2. Now ask your recitation instructor for a message to encrypt and send to another team using their public key.

   The messages m correspond to statements from the codebook below:

   2 = Greetings and salutations!

   3 = Wassup, yo?

   4 = You guys are slow!

   5 = All your base are belong to us.

   6 = Someone on our team thinks someone on your team is kinda cute.

   7 = You are the weakest link. Goodbye

---

My wife chose 6. Coincidence? Maybe…

3. Encode the message you were given using another team’s public key.

---

\[ \begin{align}\begin{aligned}\begin{aligned}\\m &= 6\\m` &= rem(m^e, n)\\&= rem(6^31, 91)\\6^2 = 36,\ &mod\ 91 = 36\\6^4 = 1296,\ &mod\ 91 = 22\\6^8 = 1679616,\ &mod\ 91 = 29\\&= 6^{8+8+8+4+2+1} \ (mod\ 91)\\&= 29^3 \cdot 22 \cdot 36 \cdot 6 \ (mod\ 91)\\&= 1 \cdot 22 \cdot 36 \cdot 6 \ (mod\ 91)\\&= 4752 \ (mod\ 91)\\&= 20\\\end{aligned}\end{aligned}\end{align} \]

4. Now decrypt the message sent to you and verify that you received what the other team sent!

---

Since I don’t have any classmates, I’ll just decode my own message :’)

\[ \begin{align}\begin{aligned}\begin{aligned}\\m &= rem((m`)^d, n)\\&= rem(20^7, 91)\\20^2 = 400,\ &mod\ 91 = 36\\20^4 = 160000,\ &mod\ 91 = 22\\&= 20^{4+2+1} \ (mod\ 91)\\&= 22 \cdot 36 \cdot 20 \ (mod\ 91)\\&= 15840 \ (mod\ 91)\\&= 6\\\end{aligned}\end{aligned}\end{align} \]

Huzzah!

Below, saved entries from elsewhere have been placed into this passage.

(** * BusTub storage core: a shallow embedding

    The replacer ([src/buffer/lru_k_replacer.cpp]), the buffer pool manager
    ([src/buffer/buffer_pool_manager.cpp]), the B+Tree leaf page
    ([src/storage/page/b_plus_tree_leaf_page.cpp]), the leaf level of
    [BPlusTree::Insert], the index iterator and the admission part of the
    lock manager ([src/concurrency/lock_manager.cpp]) with its waits-for
    graph, the B+Tree internal page
    ([src/storage/page/b_plus_tree_internal_page.cpp]), the page guards
    ([src/storage/page/page_guard.cpp]) and the copy-on-write trie
    ([src/primer/trie.cpp]) as Rocq functions, followed by the properties
    checked against them.

    Conventions.  C++ [int], [frame_id_t], [page_id_t] and [txn_id_t] values
    are [Z]; [size_t] counters are [Z] with the wrap-around modulo [2^64]
    written out, and so are the 32-bit frame ids the pool's constructor
    stores and the page id counter.  [std::unordered_map] is [gmap]; [std::list] is [list].  A
    call that the C++ program cannot finish (failed [BUSTUB_ENSURE], null
    dereference, use of an end iterator) is a [Fail] result. *)

From Stdlib Require Import ZArith List Bool Lia.
From stdpp Require Import base option list gmap sorting.

Local Open Scope Z_scope.

(** ** Results of calls that may not return normally *)

Inductive Fault : Type :=
| AssertionViolation   (* a failed BUSTUB_ENSURE / assert *)
| NullDereference      (* use of a null pointer or of an absent map entry *)
| EndIterator          (* erase through an end() iterator *)
| OutOfBounds          (* pages_[i] outside the pool *)
| Uninitialized        (* use of a variable that was never assigned *)
| Blocked              (* a latch that cannot be taken in a sequential run *)
| OutOfMemory.         (* Exception(ExceptionType::OUT_OF_MEMORY, ...) *)

Inductive Res (A : Type) : Type :=
| Ok (a : A)
| Fail (f : Fault).
Arguments Ok {A} a.
Arguments Fail {A} f.

Definition bind {A B} (r : Res A) (k : A -> Res B) : Res B :=
  match r with
  | Ok a => k a
  | Fail f => Fail f
  end.

#[global] Instance Res_bind : MBind Res := fun A B k r => bind r k.
#[global] Instance Res_ret : MRet Res := fun A a => Ok a.

Definition size_t_max : Z := 2 ^ 64.
Definition size_t_wrap (z : Z) : Z := z mod size_t_max.

(** A value stored in a 32-bit [int] ([static_cast<int>], the counter behind
    [AllocatePage]): two's complement wrap-around. *)
Definition int32_wrap (z : Z) : Z := (z + 2 ^ 31) mod 2 ^ 32 - 2 ^ 31.

Definition INVALID_PAGE_ID : Z := -1.
Definition INVALID_TXN_ID : Z := -1.

(** ** LRU-K replacer *)

Module LRUKReplacer.

(** Modelled from the spec: [LRUKNode] is declared in
    [buffer/lru_k_replacer.h], which is not among the sources.  The spec
    describes it as a per-frame access history kept as a bounded deque of
    timestamps of capacity K plus an evictable flag; the comment in
    [RecordAccess] says that [BackK] is 0 while the frame has fewer than K
    accesses.  The flag of a fresh node is false. *)
Record LRUKNode : Type := mkNode {
  history_ : list Z;          (* most recent first, at most k_ entries *)
  node_k_ : Z;
  fid_ : Z;
  is_evictable_ : bool
}.

Definition NewNode (k fid : Z) : LRUKNode :=
  {| history_ := []; node_k_ := k; fid_ := fid; is_evictable_ := false |}.

Definition PushFront (ts : Z) (n : LRUKNode) : LRUKNode :=
  {| history_ := take (Z.to_nat (node_k_ n)) (ts :: history_ n);
     node_k_ := node_k_ n; fid_ := fid_ n; is_evictable_ := is_evictable_ n |}.

Definition BackK (n : LRUKNode) : Z :=
  if Z.of_nat (length (history_ n)) =? node_k_ n
  then List.last (history_ n) 0
  else 0.

Definition GetEvictable (n : LRUKNode) : bool := is_evictable_ n.

Definition SetEvictableNode (b : bool) (n : LRUKNode) : LRUKNode :=
  {| history_ := history_ n; node_k_ := node_k_ n; fid_ := fid_ n;
     is_evictable_ := b |}.

(** The replacer.  [temp_pool_map_] and [cache_pool_map_] map a frame to its
    list iterator; what the code asks of them is membership and the position
    to erase, so they are the sets of their keys and erasing through the
    stored iterator removes the frame's entry from the list. *)
Record t : Type := mk {
  node_store_ : gmap Z LRUKNode;
  current_timestamp_ : Z;
  evictable_size_ : Z;
  replacer_size_ : Z;
  k_ : Z;
  temp_pool_ : list Z;
  temp_pool_map_ : gset Z;
  cache_pool_ : list (Z * Z);
  cache_pool_map_ : gset Z
}.

Definition init (num_frames k : Z) : t :=
  {| node_store_ := ∅; current_timestamp_ := 0; evictable_size_ := 0;
     replacer_size_ := num_frames; k_ := k;
     temp_pool_ := []; temp_pool_map_ := ∅;
     cache_pool_ := []; cache_pool_map_ := ∅ |}.

Fixpoint erase_frame (f : Z) (l : list Z) : list Z :=
  match l with
  | [] => []
  | x :: l' => if x =? f then l' else x :: erase_frame f l'
  end.

Fixpoint erase_pair (f : Z) (l : list (Z * Z)) : list (Z * Z) :=
  match l with
  | [] => []
  | x :: l' => if fst x =? f then l' else x :: erase_pair f l'
  end.

(** [std::upper_bound] with the comparison [a.second < b.second]: the first
    position whose K-th timestamp is greater than the new one. *)
Fixpoint insert_upper_bound (p : Z * Z) (l : list (Z * Z)) : list (Z * Z) :=
  match l with
  | [] => [p]
  | x :: l' => if snd p <? snd x then p :: x :: l'
               else x :: insert_upper_bound p l'
  end.

(** The first frame of a scan order whose node is evictable; a frame of the
    pool without a node makes [node_store_[f]->GetEvictable()] dereference a
    null pointer. *)
Fixpoint scan (store : gmap Z LRUKNode) (order : list Z) : Res (option Z) :=
  match order with
  | [] => Ok None
  | f :: rest =>
      match store !! f with
      | None => Fail NullDereference
      | Some n => if GetEvictable n then Ok (Some f) else scan store rest
      end
  end.

Definition Evict (r : t) : Res (option Z * t) :=
  if evictable_size_ r =? 0 then Ok (None, r)
  else
    v ← scan (node_store_ r) (temp_pool_ r);
    match v with
    | Some f =>
        Ok (Some f,
            {| node_store_ := delete f (node_store_ r);
               current_timestamp_ := current_timestamp_ r;
               evictable_size_ := size_t_wrap (evictable_size_ r - 1);
               replacer_size_ := replacer_size_ r; k_ := k_ r;
               temp_pool_ := erase_frame f (temp_pool_ r);
               temp_pool_map_ := temp_pool_map_ r ∖ {[f]};
               cache_pool_ := cache_pool_ r;
               cache_pool_map_ := cache_pool_map_ r |})
    | None =>
        w ← scan (node_store_ r) (map fst (cache_pool_ r));
        match w with
        | Some f =>
            Ok (Some f,
                {| node_store_ := delete f (node_store_ r);
                   current_timestamp_ := current_timestamp_ r;
                   evictable_size_ := size_t_wrap (evictable_size_ r - 1);
                   replacer_size_ := replacer_size_ r; k_ := k_ r;
                   temp_pool_ := temp_pool_ r;
                   temp_pool_map_ := temp_pool_map_ r;
                   cache_pool_ := erase_pair f (cache_pool_ r);
                   cache_pool_map_ := cache_pool_map_ r ∖ {[f]} |})
        | None => Ok (None, r)
        end
    end.

Definition frame_in_range (frame_id : Z) (r : t) : bool :=
  size_t_wrap frame_id <=? replacer_size_ r.

Definition RecordAccess (frame_id : Z) (r : t) : Res t :=
  if negb (frame_in_range frame_id r) then Fail AssertionViolation
  else
    let ts := size_t_wrap (current_timestamp_ r + 1) in
    match node_store_ r !! frame_id with
    | None =>
        let newnode := PushFront ts (NewNode (k_ r) frame_id) in
        Ok {| node_store_ := <[frame_id := newnode]> (node_store_ r);
              current_timestamp_ := ts;
              evictable_size_ := evictable_size_ r;
              replacer_size_ := replacer_size_ r; k_ := k_ r;
              temp_pool_ := temp_pool_ r ++ [frame_id];
              temp_pool_map_ := {[frame_id]} ∪ temp_pool_map_ r;
              cache_pool_ := cache_pool_ r;
              cache_pool_map_ := cache_pool_map_ r |}
    | Some n =>
        let n' := PushFront ts n in
        let backk := BackK n' in
        let store' := <[frame_id := n']> (node_store_ r) in
        if decide (frame_id ∈ temp_pool_map_ r) then
          if negb (backk =? 0) then
            Ok {| node_store_ := store';
                  current_timestamp_ := ts;
                  evictable_size_ := evictable_size_ r;
                  replacer_size_ := replacer_size_ r; k_ := k_ r;
                  temp_pool_ := erase_frame frame_id (temp_pool_ r);
                  temp_pool_map_ := temp_pool_map_ r ∖ {[frame_id]};
                  cache_pool_ :=
                    insert_upper_bound (frame_id, backk) (cache_pool_ r);
                  cache_pool_map_ := {[frame_id]} ∪ cache_pool_map_ r |}
          else
            Ok {| node_store_ := store';
                  current_timestamp_ := ts;
                  evictable_size_ := evictable_size_ r;
                  replacer_size_ := replacer_size_ r; k_ := k_ r;
                  temp_pool_ := temp_pool_ r;
                  temp_pool_map_ := temp_pool_map_ r;
                  cache_pool_ := cache_pool_ r;
                  cache_pool_map_ := cache_pool_map_ r |}
        else if decide (frame_id ∈ cache_pool_map_ r) then
          Ok {| node_store_ := store';
                current_timestamp_ := ts;
                evictable_size_ := evictable_size_ r;
                replacer_size_ := replacer_size_ r; k_ := k_ r;
                temp_pool_ := temp_pool_ r;
                temp_pool_map_ := temp_pool_map_ r;
                cache_pool_ :=
                  insert_upper_bound (frame_id, backk)
                    (erase_pair frame_id (cache_pool_ r));
                cache_pool_map_ := {[frame_id]} ∪ cache_pool_map_ r |}
        else Fail EndIterator
    end.

Definition SetEvictable (frame_id : Z) (set_evictable : bool) (r : t) : Res t :=
  if negb (frame_in_range frame_id r) then Fail AssertionViolation
  else
    match node_store_ r !! frame_id with
    | None => Ok r
    | Some n =>
        if GetEvictable n && negb set_evictable then
          Ok {| node_store_ :=
                  <[frame_id := SetEvictableNode set_evictable n]> (node_store_ r);
                current_timestamp_ := current_timestamp_ r;
                evictable_size_ := size_t_wrap (evictable_size_ r - 1);
                replacer_size_ := replacer_size_ r; k_ := k_ r;
                temp_pool_ := temp_pool_ r;
                temp_pool_map_ := temp_pool_map_ r;
                cache_pool_ := cache_pool_ r;
                cache_pool_map_ := cache_pool_map_ r |}
        else if negb (GetEvictable n) && set_evictable then
          Ok {| node_store_ :=
                  <[frame_id := SetEvictableNode set_evictable n]> (node_store_ r);
                current_timestamp_ := current_timestamp_ r;
                evictable_size_ := size_t_wrap (evictable_size_ r + 1);
                replacer_size_ := replacer_size_ r; k_ := k_ r;
                temp_pool_ := temp_pool_ r;
                temp_pool_map_ := temp_pool_map_ r;
                cache_pool_ := cache_pool_ r;
                cache_pool_map_ := cache_pool_map_ r |}
        else Ok r
    end.
Definition set_calendarAgent (a : BaseAgent CalendarFields) (o : AgentOrchestrator) :=
  {| calendarAgent := a; analysisAgent := analysisAgent o; reportAgent := reportAgent o;
     orch_msalInstance := orch_msalInstance o; sharedContext := sharedContext o |}.
Definition set_analysisAgent (a : BaseAgent AnalysisFields) (o : AgentOrchestrator) :=
  {| calendarAgent := calendarAgent o; analysisAgent := a; reportAgent := reportAgent o;
     orch_msalInstance := orch_msalInstance o; sharedContext := sharedContext o |}.
Definition set_reportAgent (a : BaseAgent ReportFields) (o : AgentOrchestrator) :=
  {| calendarAgent := calendarAgent o; analysisAgent := analysisAgent o; reportAgent := a;
     orch_msalInstance := orch_msalInstance o; sharedContext := sharedContext o |}.
Definition set_sharedContext (c : AgentContext) (o : AgentOrchestrator) :=
  {| calendarAgent := calendarAgent o; analysisAgent := analysisAgent o;
     reportAgent := reportAgent o;
     orch_msalInstance := orch_msalInstance o; sharedContext := c |}.

Definition with_orch (f : AgentOrchestrator -> AgentOrchestrator) (s : OrchState) : OrchState :=
  {| orch := f (orch s); o_world := o_world s; o_queries := o_queries s |}.

(** A method of [this.calendarAgent] called by the orchestrator. *)
Definition on_calendar {A} (m : M (AgentState CalendarFields) A) : M OrchState A :=
  fun s =>
    let '(r, s') := m {| self := calendarAgent (orch s); world := o_world s;
                         queries := o_queries s |} in
    (r, {| orch := set_calendarAgent (self s') (orch s); o_world := world s';
           o_queries := queries s' |}).

(** A method of [this.analysisAgent]. *)
Definition on_analysis {A} (m : M (AgentState AnalysisFields) A) : M OrchState A :=
  fun s =>
    let '(r, s') := m {| self := analysisAgent (orch s); world := o_world s;
                         queries := o_queries s |} in
    (r, {| orch := set_analysisAgent (self s') (orch s); o_world := world s';
           o_queries := queries s' |}).

(** A method of [this.reportAgent]. *)
Definition on_report {A} (m : M (AgentState ReportFields) A) : M OrchState A :=
  fun s =>
    let '(r, s') := m {| self := reportAgent (orch s); world := o_world s;
                         queries := o_queries s |} in
    (r, {| orch := set_reportAgent (self s') (orch s); o_world := world s';
           o_queries := queries s' |}).

(** [emit(type, message)] of the orchestrator. *)
Definition emit (t : AgentEventType) (msg : string) : M OrchState unit :=
  modify (fun s =>
    {| orch := orch s;
       o_world := log_event {| ev_type := t; ev_agent := "Orchestrator";
                               ev_message := msg; ev_data := JUndefined |}
                            (o_world s);
       o_queries := o_queries s |}).

(** [x || d] for an optional string. *)
Definition or_default (x : option string) (d : string) : string :=
  match x with
  | Some s => JS.or_else s d
  | None => d
  end.

(** [targetUser ? .. : ..] *)
Definition given (targetUser : option string) : option string :=
  match targetUser with
  | Some u => if String.eqb u "" then None else Some u
  | None => None
  end.

(** [reportData?.downloadFilename] and [reportData?.downloadUrl]. *)
Definition data_string (k : string) (d : option AgentContext) : option string :=
  match d with
  | Some c => match c !! k with
              | Some (VString s) => Some s
              | _ => None
              end
  | None => None
  end.

Section WithEnv.
Variable env : Env.
Variable cap : AnalysisCapability.
(** X29. The two aligners on a pair of clicks. For two buffers of equal
    length (at most two seconds), each silent but for one unit click, at
    sample [i] in the reference and [j] in the target, with the distance
    inside the search window: the cross-correlation aligner answers the
    offset [i - j] with coefficient 1, and the transient aligner answers
    [j - i] for every threshold below 0 dB. A target that starts later gets
    a negative offset from the first and a positive one from the second. *)
Theorem aligners_on_clicks
    (i p j q sample_rate : nat) (max_offset_ms threshold_db : R) :
  (i + p = j + q)%nat -> (i + p + 1 <= sample_rate * 2)%nat ->
  (- py_int (max_offset_ms * INR sample_rate / 1000)
   <= Z.of_nat i - Z.of_nat j
   < py_int (max_offset_ms * INR sample_rate / 1000))%Z ->
  threshold_db < 0 ->
  find_alignment_offset (unit_impulse i p) (unit_impulse j q)
    max_offset_ms sample_rate
  = Ok ((Z.of_nat i - Z.of_nat j)%Z, 1) /\
  transient_offset (unit_impulse i p) (unit_impulse j q)
    sample_rate threshold_db
  = (Z.of_nat j - Z.of_nat i)%Z.
Proof.
  intros Hlen Hshort Hwin Hthr. split.
  2:{ unfold transient_offset.
      rewrite !find_first_transient_unit_impulse by exact Hthr.
      reflexivity. }
  unfold find_alignment_offset. cbv zeta.
  set (M := py_int (max_offset_ms * INR sample_rate / 1000)) in *.
  rewrite !unit_impulse_length.
  replace (j + q + 1)%nat with (i + p + 1)%nat by lia.
  rewrite Nat.min_id, Nat.min_l by lia.
  rewrite (firstn_all2 (unit_impulse i p))
    by (rewrite unit_impulse_length; lia).
  rewrite (firstn_all2 (unit_impulse j q))
    by (rewrite unit_impulse_length; lia).
  rewrite !unit_impulse_energy, unit_impulse_length.
  replace (j + q + 1)%nat with (i + p + 1)%nat by lia.
  set (n := (i + p + 1)%nat) in *.
  set (z := signal_correlate_full (unit_impulse i p) (unit_impulse j q)).
  assert (Hz : length z = (n + n - 1)%nat).
  { unfold z. rewrite signal_correlate_full_length, !unit_impulse_length.
    unfold n. lia. }
  assert (Hzk : forall k, (k < n + n - 1)%nat ->
            nth k z 0
            = if (Z.of_nat k =? Z.of_nat (i + p) + Z.of_nat i - Z.of_nat j)%Z
              then 1 else 0).
  { intros k Hk. unfold z. apply correlate_unit_impulses; [exact Hlen |].
    unfold n in Hk. exact Hk. }
  set (ss := Z.max 0 (Z.of_nat n - 1 - M)).
  set (se := Z.min (Z.of_nat (length z)) (Z.of_nat n - 1 + M)).
  set (K := (Z.of_nat (i + p) + Z.of_nat i - Z.of_nat j)%Z).
  assert (HK : (ss <= K < se)%Z) by (unfold ss, se, K; rewrite Hz; lia).
  assert (Hss : (0 <= ss)%Z) by (unfold ss; lia).
  assert (Hse : (se <= Z.of_nat (length z))%Z) by (unfold se; lia).
  assert (Hregion : forall t, (Z.of_nat t < se - ss)%Z ->
            (t < length (np_abs (py_slice z ss se)))%nat /\
            nth t (np_abs (py_slice z ss se)) 0
            = if (Z.of_nat t =? K - ss)%Z then 1 else 0).
  { intros t Ht.
    destruct (search_region_nth z ss se t Hss Hse Ht) as [Hl Hn].
    split; [exact Hl |]. rewrite Hn, Hzk by lia.
    fold K.
    destruct (Z.eqb_spec (Z.of_nat (Z.to_nat ss + t)) K);
      destruct (Z.eqb_spec (Z.of_nat t) (K - ss));
      try lia; [apply Rabs_R1 | apply Rabs_R0]. }
  assert (Hlenr : forall t, (t < length (np_abs (py_slice z ss se)))%nat ->
            (Z.of_nat t < se - ss)%Z).
  { intros t Ht. unfold np_abs, py_slice, slice in Ht. cbv zeta in Ht.
    rewrite length_map, length_firstn, length_skipn in Ht.
    destruct (Z.ltb_spec ss 0); [lia |].
    destruct (Z.ltb_spec se 0); lia. }
  assert (Hidx : np_argmax (np_abs (py_slice z ss se))
                 = Ok (Z.to_nat (K - ss))).
  { destruct (Hregion (Z.to_nat (K - ss)) ltac:(lia)) as [Hl Hv].
    rewrite Z2Nat.id, Z.eqb_refl in Hv by lia.
    apply np_argmax_first; [exact Hl | |].
    - intros t Ht. rewrite Hv.
      destruct (Hregion t ltac:(lia)) as [_ ->].
      destruct (Z.eqb_spec (Z.of_nat t) (K - ss)); [lia | lra].
    - intros t Ht. rewrite Hv.
      destruct (Hregion t (Hlenr t Ht)) as [_ ->].
      destruct (Z.of_nat t =? K - ss)%Z; lra. }
  rewrite Hidx, bind_Ok.
  rewrite Z2Nat.id by lia.
  replace (ss + (K - ss))%Z with K by lia.
  rewrite Hzk by lia. rewrite Z2Nat.id by lia. fold K.
  rewrite Z.eqb_refl, Rmult_1_l, sqrt_1, Rgtb_true by lra.
  f_equal. f_equal; [unfold K, n; lia | field].
Qed.
(** * braindecode.datasets.base: dataset containers

    A shallow embedding of [braindecode/datasets/base.py] and a verification
    of its indexing, description and splitting behaviour.

    The module wraps three libraries.  Their objects are modelled by the
    observations the source makes on them:
    - [mne]: a [Raw] or an [Epochs] object is a record of the attributes the
      source reads ([info['sfreq']], [ch_names], [times], ...);
    - [pandas]: a [Series] is a finite map from labels to values, a
      [DataFrame] a list of such rows under a set of columns, each row with
      an index label; both are mutable objects that live in a store and are
      passed around by reference;
    - [torch.utils.data.ConcatDataset]: the base class of
      [BaseConcatDataset]; its [cumsum], [__init__], [__len__] and
      [__getitem__] are embedded as they are written in torch.

    Scope of the model.  A description row stores the values it is given, as
    a Series of dtype [object] does.  When pandas holds a row in a numeric
    type, a write can convert the values of the row, or be refused; the
    statements about reads of a description are therefore made for reads
    that return, and for values that a conversion to [float64] leaves as
    they are ([float64_exact]).  Description rows are unnamed Series (as
    [pd.Series(dict)] builds them), so that the table made of them at
    construction has the default index [0 .. n-1]; a table of the store can
    carry any integer index, and the statements about [split] by a property
    say which index they are made for.  A concatenation holds [BaseDataset]
    and [WindowsDataset] objects, which are represented by their fields, the
    rows and tables they refer to being shared through the store. *)

From Stdlib Require Import QArith Qcanon.
From stdpp Require Import gmap strings list fin_maps.

Local Open Scope Z_scope.

(** ** Python values, exceptions, results *)

(** Scalars stored in descriptions and metadata.  A number is represented by
    its value: Python's [==] and [hash] identify [1] and [1.0], which is what
    [set], [dict] and [groupby] compare with.  [PyNaN] is the missing-value
    marker of pandas. *)
Inductive pyval :=
  | PyNone
  | PyNaN
  | PyNum (q : Qc)
  | PyStr (s : string).
Lemma precommit_loop_counts (msg : precommit_msg) (sigs : list signature_type) :
  forall r s r' s' o,
  for_each sigs (fun sig : signature_type =>
      bind get (fun rs : randpa_round * randpa =>
        match round.validate_precommit rs.1 (_prefix_tree rs.2) msg (recover sig) with
        | Some true => round.add_precommit finish_round (mk_msg (data msg) [sig])
        | Some false => ret tt
        | None => throw
        end)) (r, s) = Some (tt, (r', s'), o) ->
  exists added : list signature_type,
    NoDup (map recover added)
    /\ (forall sig, sig ∈ added -> sig ∈ sigs /\ recover sig ∉ precommited_keys r)
    /\ precommited_keys r' = list_to_set (map recover added) ∪ precommited_keys r
    /\ pf_precommits (proof r')
       = pf_precommits (proof r) ++ map (fun sig => mk_msg (data msg) [sig]) added.
Proof.
  induction sigs as [|sig sigs IH]; intros r s r' s' o H.
  - simpl in H. unfold ret in H. simplify_eq. exists [].
    split; [constructor|]. split; [by intros ? ?%elem_of_nil|].
    simpl. split; [set_solver | by rewrite app_nil_r].
  - cbn [for_each] in H. unfold mbind, M_bind in H.
    apply bind_Some in H as ([] & [r1 s1] & o1 & o2 & H1 & H2 & ->).
    apply IH in H2 as (added & Hnd & Hin & Hk & Hp).
    rewrite bind_get in H1. cbn [fst snd] in H1.
    destruct (round.validate_precommit _ _ _ _) as [[]|] eqn:Ev; [| |done].
    + apply validate_precommit_new in Ev.
      destruct (round.add_precommit _ _ _) as [[[[] [r2 s2]] o3]|] eqn:Ea; [|done].
      assert (r2 = r1) as -> by (by simplify_eq).
      apply add_precommit_records in Ea as [Ek Ep].
      exists (sig :: added). split; [|split; [|split]].
      * simpl. constructor; [|done]. intros (sig' & Hr & Hs)%list_elem_of_fmap.
        destruct (Hin _ Hs) as [_ Hn]. apply Hn. rewrite Ek, Hr. set_solver.
      * intros sig' [->|Hs]%elem_of_cons; [split; [left | done]|].
        destruct (Hin _ Hs) as [? Hn]. split; [by right|].
        intros Hc. apply Hn. rewrite Ek. set_solver.
      * rewrite Hk, Ek. simpl. set_solver.
      * rewrite Hp, Ep. simpl. by rewrite <- app_assoc.
    + unfold ret in H1. assert (r1 = r) as -> by (by simplify_eq).
      exists added. split; [done|]. split; [|done].
      intros sig' Hs. destruct (Hin _ Hs). split; [by right | done].
Qed.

Someone on my team thinks someone on my team is kinda cute ;)

5. Explain how you could read messages encrypted with RSA if you could quickly factor large numbers.

---

If you can factor n back into p and q, you can work out the rest following the steps we’ve just gone through.